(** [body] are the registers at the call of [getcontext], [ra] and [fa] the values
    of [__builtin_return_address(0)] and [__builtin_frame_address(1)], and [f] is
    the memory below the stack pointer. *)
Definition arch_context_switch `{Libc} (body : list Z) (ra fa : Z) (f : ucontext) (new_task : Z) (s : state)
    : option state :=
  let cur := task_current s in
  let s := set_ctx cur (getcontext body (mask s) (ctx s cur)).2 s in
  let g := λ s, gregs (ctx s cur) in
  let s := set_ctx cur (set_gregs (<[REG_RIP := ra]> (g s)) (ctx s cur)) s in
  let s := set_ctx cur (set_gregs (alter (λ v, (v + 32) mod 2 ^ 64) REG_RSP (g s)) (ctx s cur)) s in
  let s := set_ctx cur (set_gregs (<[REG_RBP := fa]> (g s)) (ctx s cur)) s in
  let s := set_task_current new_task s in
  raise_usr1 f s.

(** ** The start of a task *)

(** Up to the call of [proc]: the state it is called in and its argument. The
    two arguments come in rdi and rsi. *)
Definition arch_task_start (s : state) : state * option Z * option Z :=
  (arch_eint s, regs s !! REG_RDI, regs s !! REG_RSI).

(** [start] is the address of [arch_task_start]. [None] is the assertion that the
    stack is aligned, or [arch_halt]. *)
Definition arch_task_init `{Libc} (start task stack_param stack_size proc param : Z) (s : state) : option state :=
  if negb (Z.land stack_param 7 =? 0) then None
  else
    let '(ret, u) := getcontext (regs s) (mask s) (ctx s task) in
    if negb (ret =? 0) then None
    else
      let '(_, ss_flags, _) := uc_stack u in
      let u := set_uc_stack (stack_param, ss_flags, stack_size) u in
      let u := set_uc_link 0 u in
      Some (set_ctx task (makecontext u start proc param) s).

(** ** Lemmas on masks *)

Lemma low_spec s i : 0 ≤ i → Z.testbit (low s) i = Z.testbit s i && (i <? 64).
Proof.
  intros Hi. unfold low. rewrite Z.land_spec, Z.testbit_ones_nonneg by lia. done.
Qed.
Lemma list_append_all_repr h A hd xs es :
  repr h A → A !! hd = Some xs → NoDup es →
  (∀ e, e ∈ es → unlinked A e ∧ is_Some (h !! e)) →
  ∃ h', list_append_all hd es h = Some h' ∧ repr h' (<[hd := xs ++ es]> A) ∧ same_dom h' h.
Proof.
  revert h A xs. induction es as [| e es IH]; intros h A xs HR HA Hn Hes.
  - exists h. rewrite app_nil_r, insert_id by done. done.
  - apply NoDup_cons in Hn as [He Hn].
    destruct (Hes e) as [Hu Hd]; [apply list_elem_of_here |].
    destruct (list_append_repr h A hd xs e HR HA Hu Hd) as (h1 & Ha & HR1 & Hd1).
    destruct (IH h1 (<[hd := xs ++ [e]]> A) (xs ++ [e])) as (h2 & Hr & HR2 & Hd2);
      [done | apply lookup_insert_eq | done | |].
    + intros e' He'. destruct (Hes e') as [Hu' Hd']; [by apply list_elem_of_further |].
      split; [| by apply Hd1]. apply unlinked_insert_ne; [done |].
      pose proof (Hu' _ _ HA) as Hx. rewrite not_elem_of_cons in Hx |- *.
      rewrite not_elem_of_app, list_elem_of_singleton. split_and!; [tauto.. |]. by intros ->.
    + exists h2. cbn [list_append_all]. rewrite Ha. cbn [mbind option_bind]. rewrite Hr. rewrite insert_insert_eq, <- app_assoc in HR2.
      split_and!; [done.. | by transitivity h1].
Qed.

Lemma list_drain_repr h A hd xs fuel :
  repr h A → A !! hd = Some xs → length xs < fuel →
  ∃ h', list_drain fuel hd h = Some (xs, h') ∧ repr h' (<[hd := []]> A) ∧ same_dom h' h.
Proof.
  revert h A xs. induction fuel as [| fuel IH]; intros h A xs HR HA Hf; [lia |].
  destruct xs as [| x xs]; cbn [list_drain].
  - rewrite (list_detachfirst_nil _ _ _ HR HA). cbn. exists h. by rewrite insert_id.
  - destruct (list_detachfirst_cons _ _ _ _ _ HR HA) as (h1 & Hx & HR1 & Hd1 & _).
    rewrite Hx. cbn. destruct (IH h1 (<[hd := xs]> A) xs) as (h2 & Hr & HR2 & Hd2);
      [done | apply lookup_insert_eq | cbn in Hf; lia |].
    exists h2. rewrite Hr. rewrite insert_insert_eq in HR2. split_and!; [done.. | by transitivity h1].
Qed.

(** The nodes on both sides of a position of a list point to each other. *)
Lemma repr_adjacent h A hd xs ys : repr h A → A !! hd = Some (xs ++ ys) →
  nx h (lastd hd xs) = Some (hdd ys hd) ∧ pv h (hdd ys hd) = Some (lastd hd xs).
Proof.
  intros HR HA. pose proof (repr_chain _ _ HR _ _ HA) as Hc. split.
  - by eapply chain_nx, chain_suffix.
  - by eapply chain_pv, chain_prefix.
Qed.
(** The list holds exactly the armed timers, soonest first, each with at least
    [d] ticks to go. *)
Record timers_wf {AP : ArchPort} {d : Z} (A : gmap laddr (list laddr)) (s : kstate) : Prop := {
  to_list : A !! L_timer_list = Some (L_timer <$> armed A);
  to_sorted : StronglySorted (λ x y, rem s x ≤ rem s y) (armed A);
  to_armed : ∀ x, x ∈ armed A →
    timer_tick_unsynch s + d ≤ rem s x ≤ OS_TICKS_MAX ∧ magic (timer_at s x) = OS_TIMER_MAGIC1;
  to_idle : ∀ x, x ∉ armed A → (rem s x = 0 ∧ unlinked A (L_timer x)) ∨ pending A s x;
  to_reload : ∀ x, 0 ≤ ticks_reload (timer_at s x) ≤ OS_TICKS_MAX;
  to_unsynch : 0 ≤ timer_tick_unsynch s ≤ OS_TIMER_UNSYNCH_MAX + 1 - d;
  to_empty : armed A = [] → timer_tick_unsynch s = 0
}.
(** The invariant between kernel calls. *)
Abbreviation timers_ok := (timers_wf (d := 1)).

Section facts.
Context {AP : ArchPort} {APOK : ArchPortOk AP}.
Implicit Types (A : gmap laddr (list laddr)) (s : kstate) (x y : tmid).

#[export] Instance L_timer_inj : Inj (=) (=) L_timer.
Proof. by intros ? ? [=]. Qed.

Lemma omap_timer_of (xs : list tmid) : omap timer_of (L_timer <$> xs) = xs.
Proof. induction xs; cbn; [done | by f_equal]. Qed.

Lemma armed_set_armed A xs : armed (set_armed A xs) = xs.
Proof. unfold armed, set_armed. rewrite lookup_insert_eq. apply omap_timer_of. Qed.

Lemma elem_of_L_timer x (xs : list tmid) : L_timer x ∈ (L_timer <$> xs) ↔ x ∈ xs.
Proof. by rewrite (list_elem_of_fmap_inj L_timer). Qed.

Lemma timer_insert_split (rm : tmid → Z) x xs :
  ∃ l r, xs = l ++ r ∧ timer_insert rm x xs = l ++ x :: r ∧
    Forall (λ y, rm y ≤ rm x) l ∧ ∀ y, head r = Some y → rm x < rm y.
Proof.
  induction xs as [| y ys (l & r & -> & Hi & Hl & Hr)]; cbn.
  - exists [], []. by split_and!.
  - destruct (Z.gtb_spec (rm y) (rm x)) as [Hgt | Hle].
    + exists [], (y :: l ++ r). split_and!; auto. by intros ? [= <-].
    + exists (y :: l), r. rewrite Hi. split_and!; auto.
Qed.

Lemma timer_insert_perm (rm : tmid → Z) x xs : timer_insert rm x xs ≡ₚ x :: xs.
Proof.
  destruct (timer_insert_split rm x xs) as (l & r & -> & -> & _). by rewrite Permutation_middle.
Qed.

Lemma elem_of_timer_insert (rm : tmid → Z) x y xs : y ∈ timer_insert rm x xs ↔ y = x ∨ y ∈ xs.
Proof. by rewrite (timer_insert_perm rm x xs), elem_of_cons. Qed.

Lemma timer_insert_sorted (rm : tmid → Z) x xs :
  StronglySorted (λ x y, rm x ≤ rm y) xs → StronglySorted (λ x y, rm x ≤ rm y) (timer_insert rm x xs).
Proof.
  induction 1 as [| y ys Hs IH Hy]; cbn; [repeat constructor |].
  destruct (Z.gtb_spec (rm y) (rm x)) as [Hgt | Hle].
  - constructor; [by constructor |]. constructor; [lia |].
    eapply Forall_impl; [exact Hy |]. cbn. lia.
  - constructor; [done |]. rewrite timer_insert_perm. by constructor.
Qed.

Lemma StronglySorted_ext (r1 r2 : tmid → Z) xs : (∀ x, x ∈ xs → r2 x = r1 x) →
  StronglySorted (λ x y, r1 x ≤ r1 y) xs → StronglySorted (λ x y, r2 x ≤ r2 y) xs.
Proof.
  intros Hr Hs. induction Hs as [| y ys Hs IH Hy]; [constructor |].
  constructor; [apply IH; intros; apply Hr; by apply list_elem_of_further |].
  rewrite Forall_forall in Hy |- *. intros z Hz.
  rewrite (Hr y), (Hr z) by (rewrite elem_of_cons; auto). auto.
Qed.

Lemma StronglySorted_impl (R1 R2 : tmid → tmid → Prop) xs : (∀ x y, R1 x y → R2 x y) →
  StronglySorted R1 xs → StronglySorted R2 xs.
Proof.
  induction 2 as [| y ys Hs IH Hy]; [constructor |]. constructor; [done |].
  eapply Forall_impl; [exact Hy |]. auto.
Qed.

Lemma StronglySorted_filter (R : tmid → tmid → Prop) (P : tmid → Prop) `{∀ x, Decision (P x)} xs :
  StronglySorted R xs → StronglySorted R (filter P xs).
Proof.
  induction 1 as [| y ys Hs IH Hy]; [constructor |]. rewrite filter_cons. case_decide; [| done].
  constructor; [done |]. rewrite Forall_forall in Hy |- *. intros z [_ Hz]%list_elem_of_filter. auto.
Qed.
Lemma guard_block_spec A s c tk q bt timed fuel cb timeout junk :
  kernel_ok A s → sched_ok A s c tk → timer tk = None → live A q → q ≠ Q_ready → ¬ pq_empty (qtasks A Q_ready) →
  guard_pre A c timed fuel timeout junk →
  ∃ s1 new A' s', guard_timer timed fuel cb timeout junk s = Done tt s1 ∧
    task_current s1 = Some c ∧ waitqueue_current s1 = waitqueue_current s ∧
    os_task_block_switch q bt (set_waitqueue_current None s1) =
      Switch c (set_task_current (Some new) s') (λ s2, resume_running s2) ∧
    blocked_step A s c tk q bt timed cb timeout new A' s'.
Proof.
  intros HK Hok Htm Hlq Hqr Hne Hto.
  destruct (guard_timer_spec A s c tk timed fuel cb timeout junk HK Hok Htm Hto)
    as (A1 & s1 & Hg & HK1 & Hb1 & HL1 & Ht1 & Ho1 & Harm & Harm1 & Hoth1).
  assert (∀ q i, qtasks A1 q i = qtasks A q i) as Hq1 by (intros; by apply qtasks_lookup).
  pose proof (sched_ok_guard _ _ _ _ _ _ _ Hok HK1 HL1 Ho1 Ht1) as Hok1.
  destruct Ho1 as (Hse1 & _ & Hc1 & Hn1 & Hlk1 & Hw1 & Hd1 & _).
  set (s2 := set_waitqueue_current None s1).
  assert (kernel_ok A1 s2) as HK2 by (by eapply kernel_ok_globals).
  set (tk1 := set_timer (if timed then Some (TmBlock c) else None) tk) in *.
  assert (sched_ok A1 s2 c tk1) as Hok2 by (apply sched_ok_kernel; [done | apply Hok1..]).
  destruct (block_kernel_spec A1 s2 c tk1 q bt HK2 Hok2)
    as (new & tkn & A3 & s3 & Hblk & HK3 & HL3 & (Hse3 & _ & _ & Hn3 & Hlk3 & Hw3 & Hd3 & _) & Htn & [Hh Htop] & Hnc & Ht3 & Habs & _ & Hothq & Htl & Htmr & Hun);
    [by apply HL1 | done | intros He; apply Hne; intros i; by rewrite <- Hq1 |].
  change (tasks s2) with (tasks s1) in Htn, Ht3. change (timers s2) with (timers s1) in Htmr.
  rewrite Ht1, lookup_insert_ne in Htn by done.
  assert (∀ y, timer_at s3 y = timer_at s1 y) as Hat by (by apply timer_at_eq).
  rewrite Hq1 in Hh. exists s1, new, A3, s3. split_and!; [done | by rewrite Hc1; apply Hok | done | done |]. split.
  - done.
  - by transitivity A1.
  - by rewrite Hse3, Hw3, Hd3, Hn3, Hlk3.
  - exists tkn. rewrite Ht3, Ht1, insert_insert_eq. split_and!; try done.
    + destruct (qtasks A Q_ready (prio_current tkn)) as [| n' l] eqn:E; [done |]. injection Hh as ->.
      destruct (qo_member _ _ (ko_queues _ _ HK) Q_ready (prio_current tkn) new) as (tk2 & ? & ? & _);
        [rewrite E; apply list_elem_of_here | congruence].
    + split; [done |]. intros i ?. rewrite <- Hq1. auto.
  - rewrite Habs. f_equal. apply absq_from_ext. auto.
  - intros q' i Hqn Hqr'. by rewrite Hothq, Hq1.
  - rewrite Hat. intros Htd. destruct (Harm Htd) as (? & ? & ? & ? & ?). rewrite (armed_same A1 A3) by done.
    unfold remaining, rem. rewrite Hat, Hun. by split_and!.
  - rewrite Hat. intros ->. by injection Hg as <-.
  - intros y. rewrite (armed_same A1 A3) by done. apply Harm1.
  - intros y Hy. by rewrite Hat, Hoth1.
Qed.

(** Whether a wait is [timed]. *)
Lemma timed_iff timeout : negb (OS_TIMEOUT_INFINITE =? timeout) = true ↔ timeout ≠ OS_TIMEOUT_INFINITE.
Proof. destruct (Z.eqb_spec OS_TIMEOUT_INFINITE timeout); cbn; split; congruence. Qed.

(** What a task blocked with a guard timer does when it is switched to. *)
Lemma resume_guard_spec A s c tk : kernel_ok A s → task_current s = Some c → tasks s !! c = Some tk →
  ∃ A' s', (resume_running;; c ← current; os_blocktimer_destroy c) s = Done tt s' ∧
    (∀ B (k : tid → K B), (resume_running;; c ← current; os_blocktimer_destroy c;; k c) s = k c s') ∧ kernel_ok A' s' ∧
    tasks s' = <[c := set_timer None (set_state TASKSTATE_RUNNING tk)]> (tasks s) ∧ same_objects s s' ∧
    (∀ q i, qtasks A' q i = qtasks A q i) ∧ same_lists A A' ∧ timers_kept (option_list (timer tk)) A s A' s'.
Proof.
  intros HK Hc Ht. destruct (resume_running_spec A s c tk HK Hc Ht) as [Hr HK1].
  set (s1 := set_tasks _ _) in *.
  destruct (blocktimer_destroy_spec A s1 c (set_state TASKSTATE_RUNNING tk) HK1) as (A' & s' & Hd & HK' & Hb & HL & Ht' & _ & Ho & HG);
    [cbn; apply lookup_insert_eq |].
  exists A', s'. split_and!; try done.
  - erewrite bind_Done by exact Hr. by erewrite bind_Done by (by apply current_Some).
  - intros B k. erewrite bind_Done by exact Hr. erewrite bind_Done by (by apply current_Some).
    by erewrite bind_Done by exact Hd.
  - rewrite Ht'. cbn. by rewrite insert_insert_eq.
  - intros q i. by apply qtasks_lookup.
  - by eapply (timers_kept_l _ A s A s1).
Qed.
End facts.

= = =

What you need to do: Please print verbatim each line from the first line of the entries above to the line that contains "let s := set_ctx cur (set_gregs (alter", inclusive, and nothing more.

Completed exercise:
(** [body] are the registers at the call of [getcontext], [ra] and [fa] the values
    of [__builtin_return_address(0)] and [__builtin_frame_address(1)], and [f] is
    the memory below the stack pointer. *)
Definition arch_context_switch `{Libc} (body : list Z) (ra fa : Z) (f : ucontext) (new_task : Z) (s : state)
    : option state :=
  let cur := task_current s in
  let s := set_ctx cur (getcontext body (mask s) (ctx s cur)).2 s in
  let g := λ s, gregs (ctx s cur) in
  let s := set_ctx cur (set_gregs (<[REG_RIP := ra]> (g s)) (ctx s cur)) s in
  let s := set_ctx cur (set_gregs (alter (λ v, (v + 32) mod 2 ^ 64) REG_RSP (g s)) (ctx s cur)) s in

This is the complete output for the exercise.